Treatments that target anti-arthritic drugs to joints can help avoid systemic toxicity. Cook Sangar et al. identified a cystine-dense peptide that accumulates in cartilage. Imaging agents conjugated to the peptide distributed to cartilage in rodents when delivered systemically and bound to human cartilage explants ex vivo. Conjugating the steroid triamcinolone acetonide to the peptide alleviated inflammation in the joints of a rat model of collagen-induced rheumatoid arthritis without systemic toxicity, suggesting that the conjugate could have potential joint-targeting therapeutic utility.

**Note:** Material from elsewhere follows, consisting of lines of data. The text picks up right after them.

(* ===== verification/Ramp.v ===== *)
(** * Fiat ramp

    backend/src/ramp: the webhook of the ramp provider (ramp.controller.ts), the
    purchases it records (ramp-premium.service.ts), the reconciliation and the
    health check of backend/src/jobs (ramp-reconciliation.service.ts and
    ramp-health-check.service.ts).  Deliveries run concurrently: a delivery reads
    the purchase and then writes it, and others may come between. *)

From stdpp Require Import base gmap list strings relations.
From Stdlib Require Import ZArith Lia Ascii.
From S2P Require Import Prelude JsText Signature.

Open Scope string_scope.
Open Scope Z_scope.

(** ** Purchases *)

Section ramp.
(** The values of amounts, only stored and compared with zero. *)
Context {F : Type} (positive : F → bool).
Context `{Hmac}.

(** Models [RampCompletedEvent] (backend/src/ramp/ramp.events.ts:6-14). *)
Record RampCompletedEvent := {
  purchaseId : string; receiverAddress : string; cryptoAmount : string; cryptoCurrency : string;
  fiatValue : F; fiatCurrency : string; finalTxHash : option string }.

(** A row of ramp_transactions; its purchaseId is the key. *)
Record RampTx := {
  t_status : string; t_receiver : string; t_cryptoAmount : string; t_cryptoCurrency : string;
  t_fiatValue : F; t_fiatCurrency : string; t_finalTxHash : option string; t_lastSyncedAt : Z }.

(** The table and the events emitted on the in-process bus. *)
Record rstate := RState { txs : gmap string RampTx; emitted : list RampCompletedEvent }.

(** [purchase]: the event with its status. *)
Record Purchase := { p_event : RampCompletedEvent; p_status : string }.

Definition row_of (now : Z) (p : Purchase) : RampTx :=
  let e := p_event p in
  {| t_status := p_status p; t_receiver := receiverAddress e; t_cryptoAmount := cryptoAmount e;
     t_cryptoCurrency := cryptoCurrency e; t_fiatValue := fiatValue e; t_fiatCurrency := fiatCurrency e;
     t_finalTxHash := finalTxHash e; t_lastSyncedAt := now |}.

(** The two statements of a delivery, between which others may run. *)
Definition record_read (p : Purchase) (s : rstate) : option RampTx := txs s !! purchaseId (p_event p).

Definition record_write (now : Z) (p : Purchase) (existing : option RampTx) (s : rstate) : rstate :=
  RState (<[purchaseId (p_event p) := row_of now p]> (txs s))
    (if bool_decide (p_status p = "COMPLETE") && negb (bool_decide (t_status <$> existing = Some "COMPLETE"))
     then emitted s ++ [p_event p] else emitted s)%list.

(** Models [recordStatus] (backend/src/ramp/ramp-premium.service.ts:106-132). *)
Definition recordStatus (now : Z) (p : Purchase) (s : rstate) : rstate :=
  record_write now p (record_read p s) s.

Inductive RampError := BadRequest (m : string) | Unauthorized (m : string).

Record RampInitiateRequest := {
  i_fiatCurrency : string; i_fiatValue : F; i_cryptoCurrency : string; i_receiverAddress : option string }.

(** Models [validate] (backend/src/ramp/ramp-premium.service.ts:134-144). *)
Definition validate (req : RampInitiateRequest) : result RampError () :=
  if bool_decide (i_fiatCurrency req = "") || bool_decide (i_cryptoCurrency req = "") || negb (positive (i_fiatValue req))
  then Throw (BadRequest "fiatCurrency, cryptoCurrency and a positive fiatValue are required")
  else Ok tt.

Definition is_base32 (c : ascii) : bool := is_upper c || in_range "2" "7" c.

(** [/^G[A-Z2-7]{55}$/] *)
Definition stellar_key (s : string) : bool :=
  match s with String "G" r => str_forall is_base32 r && (str_len r =? 55) | _ => false end.
(* ===== verification/Evidence.v ===== *)
(** * Downloading evidence

    backend/src/claims/services/evidence-proxy.service.ts: who may download a file
    of a claim, from where it is fetched, how it is compared with the hash recorded
    on chain, and what is written to the audit log.  The gateway and SHA-256 are
    parameters; the database answers a command or rejects it. *)

From stdpp Require Import base list strings.
From Stdlib Require Import ZArith Lia Ascii.
From S2P Require Import Prelude Keyset JsText Redis.

Open Scope string_scope.
Open Scope Z_scope.

Record Vote := { voterAddress : string; v_deleted : bool }.
Record ClaimRow := {
  id : Z; creatorAddress : string; imageUrls : list string; txHash : option string; eventIndex : option Z; votes : list Vote }.

(** The list [evidence_hashes] of an event, if it has one; [None] is an element that
    is not a string. *)
Record RawEvent := { e_txHash : string; e_eventIndex : Z; evidence_hashes : option (list (option string)) }.

Inductive Action := HashMismatch (index : Z) (url stored fetched : string) | DownloadFailed (index : Z) (error : string) | Downloaded (index : Z).
Record AuditRow := { actor : string; claim : Z; action : Action }.
Record store := Store { claims : list ClaimRow; rawEvents : list RawEvent; audits : list AuditRow }.
Abbreviation ME A := (M (rworld store) string A).

(** The answer of the gateway: whether its status is a success, the status, the
    content type and the body. *)
Record Answer := { ok : bool; a_status : Z; content_type : option string; body : string }.

Record EvidenceFetchResponse := {
  content : string; contentType : string; filename : string; evidenceUrl : string; verified : bool; hashMismatch : bool; fetchedSha256Hex : string }.

(** What the caller receives. *)
Inductive reply := Served (content contentType disposition : string) | BadGateway.

Section proxy.
Variable http : string → result string Answer.
Variable sha256 : string → string.
Variables ipfsGateway adminToken : string.

(** A failed write is logged.
    Models [writeAudit] (backend/src/claims/services/evidence-proxy.service.ts:196-202). *)
Definition writeAudit (r : AuditRow) : ME () :=
  try_catch (update (λ s, Store (claims s) (rawEvents s) (audits s ++ [r])%list)) (λ _, ret tt).

(** Votes that were withdrawn are not read.
    Models [loadClaim] (backend/src/claims/services/evidence-proxy.service.ts:119-140). *)
Definition loadClaim (claimId : Z) : ME ClaimRow :=
  let* c := query (λ s, List.find (λ c, id c =? claimId) (claims s)) in
  match c with
  | Some c => ret {| id := id c; creatorAddress := creatorAddress c; imageUrls := imageUrls c; txHash := txHash c; eventIndex := eventIndex c;
                     votes := List.filter (λ v, negb (v_deleted v)) (votes c) |}
  | None => throw ("Claim " +:+ show_Z claimId +:+ " not found")
  end.

Definition same_wallet (a b : string) : bool := String.eqb (toLowerCase a) (toLowerCase b).

Definition authorized (c : ClaimRow) (wallet : string) : bool :=
  let isClaimant := same_wallet (creatorAddress c) wallet in
  let isVoter := existsb (λ v, same_wallet (voterAddress v) wallet) (votes c) in
  let isAdmin := match adminToken with "" => false | _ => String.eqb wallet adminToken end in
  isClaimant || isVoter || isAdmin.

On-target, off-tissue toxicity limits the systemic use of drugs that would otherwise reduce symptoms or reverse the damage of arthritic diseases, leaving millions of patients in pain and with limited physical mobility. We identified cystine-dense peptides (CDPs) that rapidly accumulate in cartilage of the knees, ankles, hips, shoulders, and intervertebral discs after systemic administration. These CDPs could be used to concentrate arthritis drugs in joints. A cartilage-accumulating peptide, CDP-11R, reached peak concentration in cartilage within 30 min after administration and remained detectable for more than 4 days. Structural analysis of the peptides by crystallography revealed that the distribution of positive charge may be a distinguishing feature of joint-accumulating CDPs. In addition, quantitative whole-body autoradiography showed that the disulfide-bonded tertiary structure is critical for cartilage accumulation and retention. CDP-11R distributed to joints while carrying a fluorophore imaging agent or one of two different steroid payloads, dexamethasone (dex) and triamcinolone acetonide (TAA). Of the two payloads, the dex conjugate did not advance because the free drug released into circulation was sufficient to cause on-target toxicity. In contrast, the CDP-11R–TAA conjugate alleviated joint inflammation in the rat collagen–induced model of rheumatoid arthritis while avoiding toxicities that occurred with nontargeted steroid treatment at the same molar dose. This conjugate shows promise for clinical development and establishes proof of concept for multijoint targeting of disease-modifying therapeutic payloads.